Exercise brief: Which of the lines in the listing that follows hold "properties"? Pull each one out.

=== Section Start ===

(* ===== verification/Psi.v ===== *)
(** * pkg/psi: the choice of the protocol

    psi.go.  A party is named by the protocol whose constructor made it; the
    parties themselves are in [DhpsiProtocol], [Npsi], [Bpsi] and [Kkrt]. *)
From S2P Require Import Prelude.

(** [Protocol] is a byte; the constants count from 0. *)
Definition ProtocolUnsupported : Z := 0.
Definition ProtocolDHPSI : Z := 1.
Definition ProtocolNPSI : Z := 2.
Definition ProtocolBPSI : Z := 3.
Definition ProtocolKKRTPSI : Z := 4.

Inductive Sender := DhpsiSender | NpsiSender | BpsiSender | KkrtpsiSender.
Inductive Receiver := DhpsiReceiver | NpsiReceiver | BpsiReceiver | KkrtpsiReceiver.

Definition NewSender (protocol : Z) : res Sender :=
  if protocol =? ProtocolDHPSI then Ok DhpsiSender
  else if protocol =? ProtocolNPSI then Ok NpsiSender
  else if protocol =? ProtocolBPSI then Ok BpsiSender
  else if protocol =? ProtocolKKRTPSI then Ok KkrtpsiSender
  else Err ErrUnsupportedPSIProtocol.

Definition NewReceiver (protocol : Z) : res Receiver :=
  if protocol =? ProtocolDHPSI then Ok DhpsiReceiver
  else if protocol =? ProtocolNPSI then Ok NpsiReceiver
  else if protocol =? ProtocolBPSI then Ok BpsiReceiver
  else if protocol =? ProtocolKKRTPSI then Ok KkrtpsiReceiver
  else Err ErrUnsupportedPSIProtocol.

Definition String (p : Z) : string :=
  if p =? ProtocolDHPSI then "dhpsi"
  else if p =? ProtocolNPSI then "npsi"
  else if p =? ProtocolBPSI then "bpsi"
  else if p =? ProtocolKKRTPSI then "kkrtpsi"
  else "unsupported".

(** The parties that speak to each other. *)
Definition peer (s : Sender) : Receiver :=
  match s with
  | DhpsiSender => DhpsiReceiver
  | NpsiSender => NpsiReceiver
  | BpsiSender => BpsiReceiver
  | KkrtpsiSender => KkrtpsiReceiver
  end.

(** Both constructors accept the same protocols and make parties of one protocol,
    and a name other than "unsupported" tells the protocol. *)
Theorem constructors_agree p q :
  NewReceiver p = res_map peer (NewSender p) ∧
  (String p = "unsupported" ↔ NewSender p = Err ErrUnsupportedPSIProtocol) ∧
  (String p = String q → String p ≠ "unsupported" → p = q).
Proof.
  unfold NewReceiver, NewSender, String, ProtocolDHPSI, ProtocolNPSI, ProtocolBPSI, ProtocolKKRTPSI.
  destruct (Z.eqb_spec p 1), (Z.eqb_spec p 2), (Z.eqb_spec p 3), (Z.eqb_spec p 4); subst; try lia;
    (split; [done|]); (split; [by split|]);
    destruct (Z.eqb_spec q 1), (Z.eqb_spec q 2), (Z.eqb_spec q 3), (Z.eqb_spec q 4); subst; done.
Qed.
(* ===== verification/Stages.v ===== *)
(** * A party under a context: the sequence of its [util.Sel] calls

    Every [Send] and [Intersect] hands its stages to [util.Sel] one after the other
    and returns the first error.  The definitions of the protocols put the stages in
    sequence ([kkrt_Intersect], ...); here each stage runs in its own goroutine, which
    the cancellation of the context abandons but does not stop.  That holds of the
    stages that do not look at the context themselves: those of the KKRT receiver, of
    the NPSI receiver and of both parties of BPSI.  Stage 3 of the KKRT sender, which
    does look, is in [KkrtStage3]; DH-PSI's receiver loop, in [DhpsiLoop]. *)
From stdpp Require Import relations.
From S2P Require Import Prelude Words Bits Hash Cuckoo IO Proc Crypto OT Oprf Kkrt Npsi Bpsi.

(** A party: a stage and what follows its result, or the end. *)
Inductive party (A : Type) : Type :=
| Return (x : res A)
| Stage {B : Type} (p : proc B) (k : B → party A).
Arguments Return {A} _.
Arguments Stage {A B} _ _.

(** The stages in sequence. *)
Fixpoint sequence {A} (q : party A) : proc A :=
  match q with
  | Return x => Done x
  | Stage p k => pbind p (λ b, sequence (k b))
  end.

(** Where the party is: waiting in [Sel] for the goroutine of a stage, which still has
    [p] to do before what follows; returned; returned with the error of the context while
    the goroutine still has [p] to do; or ended with the process by a panic. *)
Inductive control (A : Type) :=
| InStage (p : proc (party A))
| Returned (x : res A)
| Abandoned (e : error) (p : proc (party A))
| Crash (m : string).
Arguments InStage {A} _.
Arguments Returned {A} _.
Arguments Abandoned {A} _ _.
Arguments Crash {A} _.

(** The next call of [Sel], or the end of the function. *)
Definition start {A} (q : party A) : control A :=
  match q with
  | Return x => Returned x
  | Stage p k => InStage (pbind p (λ b, Done (Ok (k b))))
  end.
(** * Static RAM calculation (src/Script/RamCalculations.ts)

    A shallow embedding of the three stages of the analyser -- the module
    parser ([NetscriptFileParser]), the link resolver
    ([InvocationTreeBuilder]) and the reachability traversal with its cost
    reducer ([findAllCalledFunctions], [calculateRamCost]) -- and of the
    top-level [calculateRamUsage], followed by the properties of the
    specification stated against them.  The two [while] loops take a bound
    on their iterations; [await] is sequential. *)

From Stdlib Require Import Ascii String QArith Lqa.
From stdpp Require Import base option list strings gmap.

Set Warnings "-register-all".

Open Scope string_scope.
Open Scope list_scope.
Open Scope nat_scope.

(** ** JavaScript values that can reach a [cost] field

    [RamUsageEntry.cost] and [RamCalculation.cost] are declared [number], but
    the cost table is untyped: a lookup of an absent key yields [undefined],
    and a lookup of a sub-API key yields the nested table, an object.  Numbers
    are kept exact (rationals); a string is kept without its contents. *)
Module Js.

Inductive value : Type :=
| Undefined
| Number (n : Q)
| NaN
| String_
| Object.

(** The binary [+] of JavaScript on these values: an object or string
    operand turns the sum into a string concatenation, [undefined] or [NaN]
    with a number gives [NaN]. *)
Definition plus (a b : value) : value :=
  match a, b with
  | Number x, Number y => Number (x + y)
  | (String_ | Object), _ => String_
  | _, (String_ | Object) => String_
  | _, _ => NaN
  end.

(** [String.prototype.startsWith] and [String.prototype.slice(n)]. *)
Definition startsWith (s p : string) : bool := String.prefix p s.

Fixpoint slice (n : nat) (s : string) : string :=
  match n, s with
  | S n', String _ s' => slice n' s'
  | _, _ => s
  end.

(** [s.split(".")]: never empty, the empty string gives one empty
    segment. *)
Fixpoint split_dot (s : string) : list string :=
  match s with
  | EmptyString => [""]
  | String c s' =>
      if Ascii.eqb c "."%char then "" :: split_dot s'
      else match split_dot s' with
           | seg :: segs => String c seg :: segs
           | [] => [String c ""]
           end
  end.

(** [Array.prototype.includes] on strings. *)
Definition includes (l : list string) (x : string) : bool :=
  existsb (String.eqb x) l.

End Js.

(** ** The lodash functions the analyser calls *)
Module Lodash.

(** [_.uniqWith(array, comparator)]: the first occurrence of every class is
    kept, in order; [seen] is the result built so far. *)
Fixpoint baseUniq {A} (comparator : A → A → bool) (array seen : list A)
  : list A :=
  match array with
  | [] => seen
  | value :: rest =>
      if existsb (comparator value) seen
      then baseUniq comparator rest seen
      else baseUniq comparator rest (seen ++ [value])
  end.

Definition uniqWith {A} (array : list A) (comparator : A → A → bool)
  : list A := baseUniq comparator array [].

Definition uniq (array : list string) : list string :=
  uniqWith array String.eqb.

(** [_.sum]: [baseSum] skips [undefined] elements and starts from an
    [undefined] accumulator. *)
Fixpoint baseSum (array : list Js.value) (result : Js.value) : Js.value :=
  match array with
  | [] => result
  | current :: rest =>
      baseSum rest
        match current with
        | Js.Undefined => result
        | _ => match result with
               | Js.Undefined => current
               | _ => Js.plus result current
               end
        end
  end.

Definition sum (array : list Js.value) : Js.value :=
  match array with
  | [] => Js.Number 0
  | _ => baseSum array Js.Undefined
  end.

End Lodash.

(** ** Thrown values and the result of a fallible stage *)

(** [RamCalculationErrorCodes.ts] is not part of the sources at hand; the enum
    is read off its uses.  Its numeric encoding is a parameter of the
    analyser below. *)
Module RamCalculationErrorCode.
Inductive t : Set := SyntaxError | ImportError | URLImportError.
End RamCalculationErrorCode.

(** What a stage can throw: the front end's own [SyntaxError] object, a
    [TypeError] of the JavaScript runtime (a property read on [undefined]),
    or the analyser's [RamCalculationException]. *)
Inductive Thrown : Type :=
| AcornSyntaxError
| TypeError
| RamCalculationException (code : RamCalculationErrorCode.t) (message : string).

(** [error?.code]: only [RamCalculationException] has the field. *)
Definition Thrown_code (error : Thrown) : option RamCalculationErrorCode.t :=
  match error with
  | RamCalculationException code _ => Some code
  | AcornSyntaxError | TypeError => None
  end.

Inductive Result (A : Type) : Type :=
| Return (a : A)
| Throw (error : Thrown).
Arguments Return {A} a.
Arguments Throw {A} error.

Global Instance Result_ret : MRet Result := @Return.
Global Instance Result_bind : MBind Result := λ A B f m,
  match m with
  | Return a => f a
  | Throw error => Throw error
  end.

(** ** Data model *)

Record ImportedModule : Type := mkImportedModule
  { im_filePath : string; alias : string; imports : list string }.

Record DefinedFunction : Type := mkDefinedFunction
  { name : string; namespace : string; filePath : string }.

Record FunctionTreeNode : Type := mkFunctionTreeNode
  { fn : DefinedFunction; calledFunctions : list DefinedFunction }.

Record ParsedModule : Type := mkParsedModule
  { pm_filePath : string;
    importedModules : list ImportedModule;
    functionTree : list FunctionTreeNode }.

Record FunctionCalls : Type := mkFunctionCalls
  { resolvedFunctions : list DefinedFunction;
    unresolvedFunctions : list DefinedFunction }.

Inductive RamUsageEntryType : Set := type_ns | type_dom | type_fn | type_misc.

Record RamUsageEntry : Type := mkRamUsageEntry
  { type : RamUsageEntryType; entry_name : string; entry_cost : Js.value }.

Record RamCalculation : Type := mkRamCalculation
  { cost : Js.value; entries : option (list RamUsageEntry) }.

Record Script : Type := mkScript { filename : string; code : string }.

Global Instance DefinedFunction_eq_dec : EqDecision DefinedFunction.
Proof. solve_decision. Defined.

(** [_.isEqual] on two [DefinedFunction] objects: all three fields agree. *)
Definition isEqual (a b : DefinedFunction) : bool := bool_decide (a = b).

(** ** The cost table ([Netscript/RamCostGenerator], host data)

    A two-level mapping: a key of [RamCosts] holds a number, a function of the
    player, or the nested table of a sub-API whose keys hold numbers or
    functions of the player.  Only own properties are modelled. *)
Inductive RamCostLeaf (IPlayer : Type) : Type :=
| CostNumber (n : Q)
| CostFunction (f : IPlayer → Q).
Arguments CostNumber {IPlayer} n.
Arguments CostFunction {IPlayer} f.

Inductive RamCostValue (IPlayer : Type) : Type :=
| CostLeaf (l : RamCostLeaf IPlayer)
| CostSubApi (t : gmap string (RamCostLeaf IPlayer)).
Arguments CostLeaf {IPlayer} l.
Arguments CostSubApi {IPlayer} t.

Record RamCostConstantsT : Type := mkRamCostConstants
  { ScriptBaseRamCost : Q;
    ScriptHacknetNodesRamCost : Q;
    ScriptDomRamCost : Q;
    ScriptCorporationRamCost : Q }.

Section CostReducer.

Context {IPlayer : Type}.
Variable RamCosts : gmap string (RamCostValue IPlayer).
Variable RamCostConstants : RamCostConstantsT.

Definition specialKeyChecks : list RamUsageEntry :=
  [ mkRamUsageEntry type_ns "ns.hacknet"
      (Js.Number (ScriptHacknetNodesRamCost RamCostConstants));
    mkRamUsageEntry type_dom "document"
      (Js.Number (ScriptDomRamCost RamCostConstants));
    mkRamUsageEntry type_dom "window"
      (Js.Number (ScriptDomRamCost RamCostConstants));
    mkRamUsageEntry type_ns "ns.corporation"
      (Js.Number (ScriptCorporationRamCost RamCostConstants)) ].
Lemma restart_silences_running_animation_witness :
  animation (frame ex_showing) <> None
  /\ animationFinished
       (_startAnimation false false (Some FinishHide) (frame ex_showing))
     = set_animation None
         (_startAnimation false false (Some FinishHide) (frame ex_showing)).
Proof.
  split; [vm_compute; discriminate|].
  apply (restart_silences_running_animation false (Some FinishHide)
           [("opacity", "0"); ("transform", "scale(0.5)")]
           (frame ex_showing)).
  - vm_compute. reflexivity.
  - vm_compute. reflexivity.
  - vm_compute. reflexivity.
Defined.

Lemma frame_starts c s :
  ticker s = Some c ->
  superseded c s = false ->
  _animationWindowing (settings (grid s)) = false ->
  frame s
  = animator_start (getCurrentStyles (host s) (targetStyles c))
      (targetStyles c) (duration c) (easing c) (onFinish c)
      (set_ticker None s).
Proof.
  intros Ht Hs Hw. unfold frame. rewrite Ht. cbv zeta.
  unfold readCallback.
  change (superseded c (set_ticker None s)) with (superseded c s).
  rewrite Hs.
  change (host (set_ticker None s)) with (host s).
  change (item (set_ticker None s)) with (item s).
  change (grid (set_ticker None s)) with (grid s).
  destruct (Item._getTranslate (host s) (item s)) as [x y].
  rewrite Hw. cbn [andb].
  unfold writeCallback, superseded in *.
  cbn [toVisible _isDestroyed _isShowing _isHiding set_ticker grid] in *.
  by rewrite Hs, Hw.
Qed.
(** * SafeSched: the availability-resolution engine of [app.py]

    A shallow embedding of the scheduling core of the Streamlit application
    (the rules of [parse_request], the calendar panel,
    [get_free_busy_for_participant], [compute_candidate_slots] and the
    "Finalize & Book" handler) together with the properties of the
    specification that concern it.

    Conventions of the embedding.

    - A [datetime] is the number of microseconds elapsed on the wall clock of
      the configured zone since 0001-01-01T00:00:00, the first instant Python
      can represent.  All timestamps of one session carry the same zone
      (Asia/Kolkata has a constant offset), so Python compares and adds them
      on the wall clock, which is integer comparison and addition here.
    - A [timedelta] is a number of microseconds.
    - Python's range checks are kept: [datetime + timedelta] raises
      [OverflowError] outside the years 1..9999, [timedelta(minutes=m)] raises
      it beyond 999999999 days, [datetime.replace(hour=h)] raises
      [ValueError] unless [0 <= h <= 23].
    - [st.session_state] is a record passed explicitly; the calendars are a
      finite map from participant name to the list of busy intervals, in
      insertion order.
    - The [while] loop of the slot finder is run with fuel; [OutOfFuel] is the
      third outcome besides returning and raising. *)

From Stdlib Require Import ZArith Lia Bool List Ascii String.
From Stdlib Require Import Sorted.
From stdpp Require Import base option list strings gmap fin_maps.

Local Open Scope string_scope.
Local Open Scope list_scope.
Local Open Scope Z_scope.

(** ** Outcomes of Python calls *)

Inductive exn : Type :=
  | ValueError
  | OverflowError.

Inductive outcome (A : Type) : Type :=
  | Returned (a : A)
  | Raised (e : exn)
  | OutOfFuel.

Arguments Returned {A} a.
Arguments Raised {A} e.
Arguments OutOfFuel {A}.

#[global] Instance outcome_ret : MRet outcome := fun _ a => Returned a.

#[global] Instance outcome_bind : MBind outcome := fun _ _ k m =>
  match m with
  | Returned a => k a
  | Raised e => Raised e
  | OutOfFuel => OutOfFuel
  end.

(** ** Time *)

Module Time.

Definition datetime := Z.
Definition timedelta := Z.

Definition MICROSECOND : Z := 1.
Definition SECOND : Z := 1000000.
Definition MINUTE : Z := 60000000.
Definition HOUR : Z := 3600000000.
Definition DAY : Z := 86400000000.

(** [date.max.toordinal()] is 3652059: the representable instants are
    the microseconds of the days 0 .. 3652058 after 0001-01-01. *)
Definition MAX_DAYS : Z := 3652059.
Definition MAX_DATETIME : Z := MAX_DAYS * DAY.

=== Section End ===

Solution to this exercise:
    top-level [calculateRamUsage], followed by the properties of the
    functions of the player.  Only own properties are modelled. *)
    "Finalize & Book" handler) together with the properties of the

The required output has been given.